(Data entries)
::::

(** * kafka-topicctl: export and import of Kafka topic definitions

    A shallow embedding of [kafka-client/main.go].  Go strings are byte
    strings ([string], one [ascii] per byte), [int32] and [int16] are [Z],
    Go maps are [gmap]s, a slice is a list that may be nil, and the
    functions that talk to the cluster, the file system or the terminal
    thread a [World] through their calls. *)

From Stdlib Require Import ZArith String Ascii List Bool Lia.
From stdpp Require Import base option list sorting strings gmap fin_maps.

#[local] Set Warnings "-register-all,-clear-no-such-hyp,-abstract-large-number".
Local Open Scope Z_scope.

(** ** Go values *)

(** A slice [[]T] is [nil] or a run of elements; [len], [range] and
    [append] do not tell a nil slice from an empty one, the JSON encoder
    does. *)
Definition slice (A : Type) : Type := option (list A).

Definition slice_elems {A} (s : slice A) : list A := default [] s.

(** [append(s, x)] *)
Definition append {A} (s : slice A) (x : A) : slice A := Some (slice_elems s ++ [x]).

(** A map [map[string]V] that may be nil; reading a nil map is reading an
    empty one. *)
Definition gomap (V : Type) : Type := option (gmap string V).

Definition gomap_entries {V} (m : gomap V) : gmap string V := default ∅ m.

(** [s1 < s2] on Go strings: bytewise lexicographic order. *)
Definition string_lt (s1 s2 : string) : bool := String.ltb s1 s2.

(** ** The data model (main.go, lines 14-27) *)

Record Topic := mkTopic {
  Name : string;
  Partitions : Z;          (* int32 *)
  ReplicationFactor : Z;   (* int16 *)
  Configs : gomap string   (* map[string]string, json "configs,omitempty" *)
}.

Record ExportFile := mkExportFile {
  KafkaVersion : string;
  ExportTime : string;
  Topics : slice Topic
}.

(** [sarama.TopicDetail], the fields the tool reads and writes. *)
Record TopicDetail := mkTopicDetail {
  NumPartitions : Z;                         (* int32 *)
  TD_ReplicationFactor : Z;                  (* int16 *)
  ConfigEntries : gmap string (option string) (* map[string]*string *)
}.

(** ** What the Go runtime and library leave open *)

(** [sort.Slice(x, less)]: the library promises a permutation of [x] in
    which no later element is [less] than an earlier one, whenever [less]
    is a strict weak order; it does not promise which algorithm runs. *)
Record StrictWeak {A} (less : A → A → bool) : Prop := {
  sw_irrefl : ∀ a, less a a = false;
  sw_trans : ∀ a b c, less a b = true → less b c = true → less a c = true;
  sw_incomp : ∀ a b c, less a b = false → less b c = false → less a c = false
}.

Class Sorter := {
  sort_by : ∀ {A}, (A → A → bool) → list A → list A;
  sort_by_perm : ∀ A (less : A → A → bool) l, sort_by less l ≡ₚ l;
  sort_by_sorted : ∀ A (less : A → A → bool) l,
    StrictWeak less → StronglySorted (λ a b, less b a = false) (sort_by less l)
}.

(** The order in which [for k, v := range m] visits a map is chosen by the
    runtime, anew for each loop. [range_of site m] is the order of the loop
    numbered [site] of one run. *)
Record RangeOrder := {
  range_of : ∀ {V}, nat → gmap string V → list (string * V);
  range_of_perm : ∀ V (site : nat) (m : gmap string V), range_of site m ≡ₚ map_to_list m
}.

(** ** exportTopics, the loop and the sort (lines 50-82) *)

(** [len(name) >= 2 && name[:2] == "__"] *)
Definition is_internal (name : string) : bool :=
  (2 <=? String.length name)%nat && String.eqb (substring 0 2 name) "__".

(** Lines 57-64: [map[string]*string] to [map[string]string]. *)
Definition copy_configs (entries : list (string * option string)) : gmap string string :=
  foldl (λ configs kv,
           match kv.2 with
           | Some v => <[kv.1 := v]> configs
           | None => <[kv.1 := ""]> configs
           end) ∅ entries.

(** One round of the loop of line 51; [site] numbers the inner loop. *)
Definition export_step (ord : RangeOrder) (excludeInternal : bool)
    (acc : slice Topic * nat) (kv : string * TopicDetail) : slice Topic * nat :=
  let '(result, site) := acc in
  let '(name, detail) := kv in
  if excludeInternal && is_internal name then (result, site)
  else
    let configs := copy_configs (range_of ord site (ConfigEntries detail)) in
    (append result {| Name := name;
                      Partitions := NumPartitions detail;
                      ReplicationFactor := TD_ReplicationFactor detail;
                      Configs := Some configs |},
     S site).

(** The loop of lines 51-72: the slice it builds and the number of map
    walks begun so far (the walk over [topics] is walk 0). *)
Definition export_loop (ord : RangeOrder) (excludeInternal : bool)
    (topics : gmap string TopicDetail) : slice Topic * nat :=
  foldl (export_step ord excludeInternal) (None, 1%nat) (range_of ord 0 topics).

Definition export_collect (ord : RangeOrder) (excludeInternal : bool)
    (topics : gmap string TopicDetail) : slice Topic :=
  fst (export_loop ord excludeInternal topics).

(** The [less] of line 74, on the elements it compares. *)
Definition topic_less (a b : Topic) : bool := string_lt (Name a) (Name b).

(** [sort.Slice] on a slice header: a nil slice has nothing to sort. *)
Definition sort_Slice `{Sorter} {A} (less : A → A → bool) (s : slice A) : slice A :=
  sort_by less <$> s.

Definition export_topics_sorted `{Sorter} (ord : RangeOrder) (excludeInternal : bool)
    (topics : gmap string TopicDetail) : slice Topic :=
  sort_Slice topic_less (export_collect ord excludeInternal topics).

(** Lines 50-82: the document of one export. *)
Definition export_file `{Sorter} (ord : RangeOrder) (excludeInternal : bool)
    (now : string) (topics : gmap string TopicDetail) : ExportFile :=
  {| KafkaVersion := "2.4.0";
     ExportTime := now;
     Topics := export_topics_sorted ord excludeInternal topics |}.

(** ** Bytes, and the [unicode/utf8] functions the JSON codec calls *)

Definition b2z (b : ascii) : Z := Z.of_N (N_of_ascii b).

(** [byte(x)]: the low eight bits. *)
Definition z2b (x : Z) : ascii := ascii_of_N (Z.to_N (x mod 256)).

Definition bytes_of (s : string) : list ascii := list_ascii_of_string s.
Definition string_of (l : list ascii) : string := string_of_list_ascii l.

Module utf8.

Definition RuneError : Z := 0xFFFD.
Definition RuneSelf : Z := 0x80.
Definition MaxRune : Z := 0x10FFFF.

(** What the table [first] says of a leading byte: one ASCII byte, an
    invalid leader, or the size of the sequence and the range the second
    byte must lie in ([acceptRanges]). *)
Inductive lead :=
| LeadAscii
| LeadInvalid
| LeadMulti (sz : nat) (lo hi : Z).

Definition first (s0 : Z) : lead :=
  if s0 <? 0x80 then LeadAscii
  else if s0 <? 0xC2 then LeadInvalid
  else if s0 <? 0xE0 then LeadMulti 2 0x80 0xBF
  else if s0 =? 0xE0 then LeadMulti 3 0xA0 0xBF
  else if s0 <? 0xED then LeadMulti 3 0x80 0xBF
  else if s0 =? 0xED then LeadMulti 3 0x80 0x9F
  else if s0 <? 0xF0 then LeadMulti 3 0x80 0xBF
  else if s0 =? 0xF0 then LeadMulti 4 0x90 0xBF
  else if s0 <? 0xF4 then LeadMulti 4 0x80 0xBF
  else if s0 =? 0xF4 then LeadMulti 4 0x80 0x8F
  else LeadInvalid.

Definition at_ (s : list ascii) (i : nat) : Z := b2z (nth i s "000"%char).

(** [utf8.DecodeRune]: the first rune of [s] and its width in bytes;
    [(RuneError, 1)] on an invalid or truncated sequence, [(RuneError, 0)]
    on the empty string. *)
Definition DecodeRune (s : list ascii) : Z * nat :=
  let n := length s in
  if (n <? 1)%nat then (RuneError, 0%nat)
  else
    let s0 := at_ s 0 in
    match first s0 with
    | LeadAscii => (s0, 1%nat)
    | LeadInvalid => (RuneError, 1%nat)
    | LeadMulti sz lo hi =>
      if (n <? sz)%nat then (RuneError, 1%nat)
      else
        let s1 := at_ s 1 in
        if (s1 <? lo) || (hi <? s1) then (RuneError, 1%nat)
        else if (sz <=? 2)%nat then
          (Z.lor (Z.shiftl (Z.land s0 0x1F) 6) (Z.land s1 0x3F), 2%nat)
        else
          let s2 := at_ s 2 in
          if (s2 <? 0x80) || (0xBF <? s2) then (RuneError, 1%nat)
          else if (sz <=? 3)%nat then
            (Z.lor (Z.lor (Z.shiftl (Z.land s0 0x0F) 12) (Z.shiftl (Z.land s1 0x3F) 6))
                   (Z.land s2 0x3F), 3%nat)
          else
            let s3 := at_ s 3 in
            if (s3 <? 0x80) || (0xBF <? s3) then (RuneError, 1%nat)
            else
              (Z.lor (Z.lor (Z.lor (Z.shiftl (Z.land s0 0x07) 18)
                                   (Z.shiftl (Z.land s1 0x3F) 12))
                            (Z.shiftl (Z.land s2 0x3F) 6))
                     (Z.land s3 0x3F), 4%nat)
    end.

::::

ABOUT THIS EXERCISE. Search the records for the word "TopicDetail". Copy every line that has it.

ANSWER FOR THE TASK.
(** [sarama.TopicDetail], the fields the tool reads and writes. *)
Record TopicDetail := mkTopicDetail {
    (acc : slice Topic * nat) (kv : string * TopicDetail) : slice Topic * nat :=
    (topics : gmap string TopicDetail) : slice Topic * nat :=
    (topics : gmap string TopicDetail) : slice Topic :=
    (topics : gmap string TopicDetail) : slice Topic :=
    (now : string) (topics : gmap string TopicDetail) : ExportFile :=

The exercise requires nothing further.